Sebanyak 31,0% siswa menunjukkan kecenderungan kuat di bidang teknik dan teknologi informasi, 23,9% di sektor pendidikan dan penegakan hukum, 22,9% di bidang kesehatan, 11,6% di industri media dan seni, serta 9,2% memiliki minat pada bisnis perikanan dan perkebunan.
Sinergi Gaya Belajar dan Mengajar
Salah satu penemuan paling signifikan dari pemetaan ini adalah dominasi gaya belajar kinestetik (belajar melalui gerakan dan praktik) di kalangan siswa, yang mencapai 50,5%, diikuti oleh auditory (30%) dan visual (19,5%).
Menariknya, data menunjukkan bahwa gaya mengajar para guru di Sekolah Rakyat juga selaras, dengan mayoritas guru memiliki gaya kinestetik (53,5%).
Keselarasan ini menciptakan lingkungan belajar-mengajar yang jauh lebih efektif, karena guru dapat secara intuitif menerapkan metode yang paling sesuai dengan karakteristik siswanya, seperti simulasi dan praktik langsung.
Founder ESQ Leadership Center, Ary Ginanjar Agustian, menyebut konsep Sekolah Rakyat sebagai model pendidikan yang sempurna untuk menyongsong masa depan.
Menurutnya, masalah utama yang dihadapi sistem pendidikan saat ini adalah kebingungan siswa dalam menentukan masa depan mereka.
"Percaya, Tahun 2045, Sekolah Rakyatlah nukleus (inti sel) Indonesia Emas Tahun 2045," ujar Ary dengan penuh keyakinan.

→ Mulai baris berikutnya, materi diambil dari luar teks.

(** ** Copies in the pool *)

(** An entry that is shown keeps its delegate and what it holds, but moves to the pool. *)
Lemma EnsureStorageInPool_ok en i p e s :
  objs_ok s → entry_objs s !! en = Some (Some i) → entry_ptr en s = Some p → storage_at p s = Some e → mInUse e = true →
  ∃ err s', EnsureStorageInPool i s = Returns (err, s') ∧ objs_ok s' ∧ same_rest s s' ∧ entry_objs s' = entry_objs s ∧
    (∀ j, j ≠ i → delegate_pool s' !! j = delegate_pool s !! j) ∧
    ((err = CHIP_NO_ERROR ∧ ∃ k, entry_ptr en s' = Some (PPool k) ∧ storage_pool s' !! k = Some e) ∨
     (err = CHIP_ERROR_BUFFER_TOO_SMALL ∧ s' = s)).
Proof.
  intros Hok Ho Hptr Hs Hu. destruct (proj1 Hok en i Ho) as (q&Hi). assert (q = p) as -> by (unfold entry_ptr in Hptr; rewrite Ho, Hi in Hptr; cbn in Hptr; congruence).
  unfold EnsureStorageInPool. rewrite Hi. destruct p as [a|k]; cbn [InPool].
  2:{ eexists _, s. split; [done|]. split; [done|]. split; [apply same_rest_refl|]. split_and!; try done. left. split; [done|]. by exists k. }
  cbn [storage_Find]. destruct (first_index _ (storage_pool s)) as [k|] eqn:Ef; cbn [fmap option_fmap option_map].
  2:{ eexists _, s. split; [done|]. split; [done|]. split; [apply same_rest_refl|]. split_and!; try done. by right. }
  apply first_index_Some in Ef as [(e0&Hk&Hf) _]. apply negb_true_iff in Hf. rewrite Hs.
  pose proof (lookup_lt_Some _ _ _ Hk) as Hkl. pose proof (lookup_lt_Some _ _ _ Hi) as Hil.
  eexists _, _. split; [done|]. split; [|split; [split_and!; cbn; by rewrite ?length_insert|split_and!]].
  - change (delegate_pool s) with (delegate_pool (store (PPool k) e s)). eapply objs_repoint; [by eapply objs_store_free|done| |done|].
    + cbn. by apply list_lookup_insert_eq.
    + intros j eo' _ Hj. cbn in Hj. destruct (proj1 (proj2 Hok) _ _ _ Hj) as (?&e1&_&_&Hs1&Hu1). cbn in Hs1. congruence.
  - done.
  - intros j Hj. cbn. by apply list_lookup_insert_ne.
  - left. split; [done|]. exists k. unfold entry_ptr. cbn. rewrite Ho. by rewrite !list_lookup_insert_eq.
Qed.

(** The pointer of an object with a delegate of the pool. *)
Lemma owned_ptr en i s :
  objs_ok s → entry_objs s !! en = Some (Some i) → ∃ p e, entry_ptr en s = Some p ∧ storage_at p s = Some e ∧ mInUse e = true.
Proof.
  intros (He&Hd&_) Ho. destruct (He en i Ho) as (p&Hi). destruct (Hd _ _ _ Hi) as (_&e&_&_&Hs&Hu). exists p, e.
  unfold entry_ptr. by rewrite Ho, Hi.
Qed.

Lemma ptr_in_use en p e s : objs_ok s → entry_ptr en s = Some p → storage_at p s = Some e → mInUse e = true.
Proof.
  intros Hob Hp He. pose proof Hp as Hp'. unfold entry_ptr in Hp'. destruct (entry_objs s !! en) as [[i|]|] eqn:Ho; [|done..].
  destruct (owned_ptr en i s Hob Ho) as (q&e'&Hq&Hs&Hu). congruence.
Qed.

(** A setter acts on a copy that only the object owns; the list is left as it is. *)
Lemma entry_set_ok f en i p e s :
  objs_ok s → entry_objs s !! en = Some (Some i) → entry_ptr en s = Some p → storage_at p s = Some e → mInUse e = true →
  mInUse (snd (f e)) = true →
  ∃ err s', entry_set f en s = Returns (err, s') ∧ objs_ok s' ∧ same_rest s s' ∧ entry_objs s' = entry_objs s ∧
    ((err = fst (f e) ∧ ∃ k, entry_ptr en s' = Some (PPool k) ∧ storage_pool s' !! k = Some (snd (f e))) ∨
     (err = CHIP_ERROR_BUFFER_TOO_SMALL ∧ s' = s)).
Proof.
  intros Hok Ho Hptr Hs Hu Hf. unfold entry_set. rewrite Ho.
  destruct (EnsureStorageInPool_ok en i p e s) as (err&s1&->&Hok1&Hrest&Heo&_&Hcase); [done..|]. cbn [obind].
  destruct Hcase as [(->&k&Hptr1&Hk)|(->&->)].
  2:{ rewrite decide_False by done. eexists _, _. split; [done|]. split_and!; try done; [by right]. }
  rewrite decide_True, Hptr1 by done. cbn [storage_at]. rewrite Hk. destruct (f e) as [err e'] eqn:Ef. cbn [fst snd] in *.
  pose proof (lookup_lt_Some _ _ _ Hk) as Hkl. eexists _, _. split; [done|]. split; [|split; [|split]].
  - destruct Hok1 as (He&Hd&Hp). split_and!; [done| |done]. intros j eo q Hj. cbn in Hj.
    destruct (Hd j eo q Hj) as (en'&e1&->&Ho'&Hs'&Hu'). destruct q as [a|a]; [by exists en', e1|].
    destruct (decide (k = a)) as [->|Hne]; [exists en', e'; cbn; by rewrite list_lookup_insert_eq|].
    exists en', e1. cbn. by rewrite list_lookup_insert_ne.
  - eapply same_rest_trans; [exact Hrest|]. split_and!; cbn; by rewrite ?length_insert.
  - done.
  - left. split; [done|]. exists k. split; [exact Hptr1|]. cbn. by apply list_lookup_insert_eq.
Qed.

Lemma acl_PrepareEntry_ok en old s :
  objs_ok s → entry_objs s !! en = Some old →
  ∃ err s', acl_PrepareEntry en s = Returns (err, s') ∧ objs_ok s' ∧ same_rest s s' ∧
    ((err = CHIP_NO_ERROR ∧ ∃ i k, entry_objs s' = <[en := Some i]> (entry_objs s) ∧ entry_ptr en s' = Some (PPool k)) ∨
     (err = CHIP_ERROR_BUFFER_TOO_SMALL ∧ s' = s)).
Proof.
  intros Hok Ho. unfold acl_PrepareEntry. rewrite Ho.
  assert (Hsmall : ∃ err s', Returns (CHIP_ERROR_BUFFER_TOO_SMALL, s) = Returns (err, s') ∧ objs_ok s' ∧ same_rest s s' ∧
    ((err = CHIP_NO_ERROR ∧ ∃ i k, entry_objs s' = <[en := Some i]> (entry_objs s) ∧ entry_ptr en s' = Some (PPool k)) ∨
     (err = CHIP_ERROR_BUFFER_TOO_SMALL ∧ s' = s))).
  { eexists _, s. split; [done|]. split_and!; try done; [by right]. }
  destruct (delegate_Find old s) as [i|] eqn:Ef; [|done].
  assert (∃ d, delegate_pool s !! i = Some d ∧ ∀ q, ed_mStorage d = Some q → entry_ptr en s = Some q) as (d&Hd&Hown).
  { destruct old as [j|]; cbn in Ef.
    - injection Ef as ->. destruct (proj1 Hok en i Ho) as (p&Hi). eexists. split; [done|]. intros q [= <-]. unfold entry_ptr. by rewrite Ho, Hi.
    - apply first_index_Some in Ef as [(d&Hd&Hf) _]. apply bool_decide_eq_true in Hf. exists d. split; [done|]. by rewrite Hf. }
  rewrite Hd. destruct (storage_Find (ed_mStorage d) s) as [p|] eqn:Es; [|done].
  assert (∃ k, p = PPool k ∧ may_show en s p) as (k&->&Hmay).
  { assert (Hfree : PPool <$> first_index (λ e, negb (mInUse e)) (storage_pool s) = Some p → ∃ k, p = PPool k ∧ may_show en s p).
    { destruct (first_index _ (storage_pool s)) as [k|] eqn:Ek; cbn; [|done]. intros [= <-]. exists k. split; [done|].
      apply first_index_Some in Ek as [(e&He&Hu) _]. eapply show_free; [done|]. by apply negb_true_iff. }
    destruct (ed_mStorage d) as [[a|k]|] eqn:Ed; cbn in Es; [by apply Hfree| |by apply Hfree].
    injection Es as <-. exists k. split; [done|]. specialize (Hown _ eq_refl).
    destruct d as [eo st]. cbn in Ed. subst st. destruct (proj1 (proj2 Hok) _ _ _ Hd) as (_&e&_&_&Hs&_). by eapply show_own. }
  destruct (delegate_Init_ok en old i (PPool k) s) as (s'&->&Hok'&Hrest&Heo&Hptr); [done..|]. cbn [obind].
  eexists _, s'. split; [done|]. split_and!; try done; try apply Hrest. left. split; [done|]. by exists i, k.
Qed.

(** ** Storing entries *)

Lemma acl_Copy_ok en p e i s :
  entry_ptr en s = Some p → storage_at p s = Some e → acl_Copy en i s = Returns (CHIP_NO_ERROR, store (PAcl i) e s).
Proof.
  intros Hp He. unfold acl_Copy. pose proof Hp as Hp'. unfold entry_ptr in Hp'. destruct (entry_objs s !! en) as [[j|]|]; [|done..].
  by rewrite Hp, He.
Qed.

(** The first storage of the list that is not in use is behind all that are. *)
Lemma FindUnusedInAcl_ok s i :
  tidy (acl s) → FindUnusedInAcl s = Some i →
  ∃ u x v, acl s = u ++ x :: v ∧ i = length u ∧ Forall (λ e, mInUse e = true) u ∧ Forall (λ e, mInUse e = false) (x :: v).
Proof.
  intros (u&b&Ea&Hu&Hb) [(x&Hx&Hf) Hbefore]%first_index_Some. apply negb_true_iff in Hf. rewrite Ea in Hx. exists u.
  assert (i = length u) as ->.
  { apply lookup_app_Some in Hx as [Hx|[Hge Hx]].
    - apply (Forall_lookup_1 _ _ _ _ Hu) in Hx. cbn in Hx. congruence.
    - destruct (decide (i = length u)) as [->|Hne]; [done|]. destruct b as [|y b]; [done|].
      assert (Hy : negb (mInUse y) = false) by (apply (Hbefore (length u)); [lia|]; by rewrite Ea, list_lookup_middle).
      inversion Hb; subst. destruct (mInUse y); done. }
  destruct b as [|y b]; [rewrite app_nil_r in Hx; apply lookup_lt_Some in Hx; lia|]. exists y, b. by split_and!.
Qed.

Lemma list_ok_split a x b : list_ok (a ++ x :: b) → mInUse x = true →
  Forall (λ e, mInUse e = true) a ∧ tidy b ∧ Forall (λ e, entry_ok (view e) = true) a ∧ entry_ok (view x) = true ∧
  Forall (λ e, entry_ok (view e) = true) (used b).
Proof.
  intros (Ht&Hv) Hx. destruct (tidy_split a x b Ht Hx) as (Ha&Hb&_). rewrite used_app in Hv by done. cbn in Hv. rewrite Hx in Hv.
  apply Forall_app in Hv as [Hva Hv]. inversion Hv; subst. by split_and!.
Qed.

Lemma list_ok_join a b : Forall (λ e, mInUse e = true) a → tidy b → Forall (λ e, entry_ok (view e) = true) a →
  Forall (λ e, entry_ok (view e) = true) (used b) → list_ok (a ++ b) ∧ ∀ f, entries_in f (a ++ b) = entries_in f a ++ entries_in f b.
Proof.
  intros Ha (u&v&->&Hu&Hv) Hva Hvb.
  assert (Ht : tidy (a ++ u ++ v)) by (exists (a ++ u), v; rewrite <- app_assoc; split_and!; [done|by apply Forall_app|done]).
  split; [|intros f; by apply entries_in_app]. split; [done|]. rewrite used_app by done. by apply Forall_app.
Qed.

(** Entry [x] replaced by [e]. *)
Lemma list_ok_replace a x b e : list_ok (a ++ x :: b) → mInUse x = true → mInUse e = true → entry_ok (view e) = true →
  list_ok (a ++ e :: b) ∧ ∀ f, entries_in f (a ++ e :: b) = entries_in f a ++ (if mFabricIndex e =? f then [view e] else []) ++ entries_in f b.
Proof.
  intros Hl Hx He Hv. destruct (list_ok_split a x b Hl Hx) as (Ha&(u&v&->&Hu&Hw)&Hva&_&Hvb).
  destruct (list_ok_join a (e :: u ++ v)) as [H1 H2]; [done| |done| |].
  - exists (e :: u), v. split_and!; [done|by constructor|done].
  - cbn [used]. rewrite He. by constructor.
  - split; [done|]. intros f. by rewrite H2, entries_in_cons.
Qed.

Lemma list_ok_add u x v e : list_ok (u ++ x :: v) → Forall (λ e, mInUse e = true) u → Forall (λ e, mInUse e = false) (x :: v) →
  mInUse e = true → entry_ok (view e) = true →
  list_ok (u ++ e :: v) ∧ ∀ f, entries_in f (u ++ e :: v) = entries_in f (u ++ x :: v) ++ (if mFabricIndex e =? f then [view e] else []).
Proof.
  intros (Ht&Hval) Hu Hf He Hv. rewrite used_app, used_free, app_nil_r in Hval by done. inversion Hf as [|?? Hx Hfv]; subst.
  destruct (list_ok_join u (e :: v)) as [H1 H2]; [done| |done| |].
  - exists [e], v. split_and!; [done|by constructor|done].
  - cbn [used]. rewrite He, used_free by done. by constructor.
  - split; [done|]. intros f. rewrite H2, entries_in_cons, (entries_in_app f u (x :: v)) by done.
    by rewrite (entries_in_free f v), (entries_in_free f (x :: v)), !app_nil_r.
Qed.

Ia menyoroti fakta bahwa 92 persen siswa SMA sering kali bingung menentukan jurusan kuliah dan karier.
"Tapi itu tidak terjadi di Sekolah Rakyat, karena begitu (kelas) satu SMA, dia tahu mana Bahasa, mana IPA, mana dokter, mana pengusaha, dan mana nelayan," imbuhnya.
Bagi Ary, ilmu paling fundamental dalam hidup adalah kemampuan untuk mengenali diri sendiri.
"Bagaimana cara kenal diri, hanya ada di Sekolah Rakyat, dengan manajemen talent DNA," tuturnya.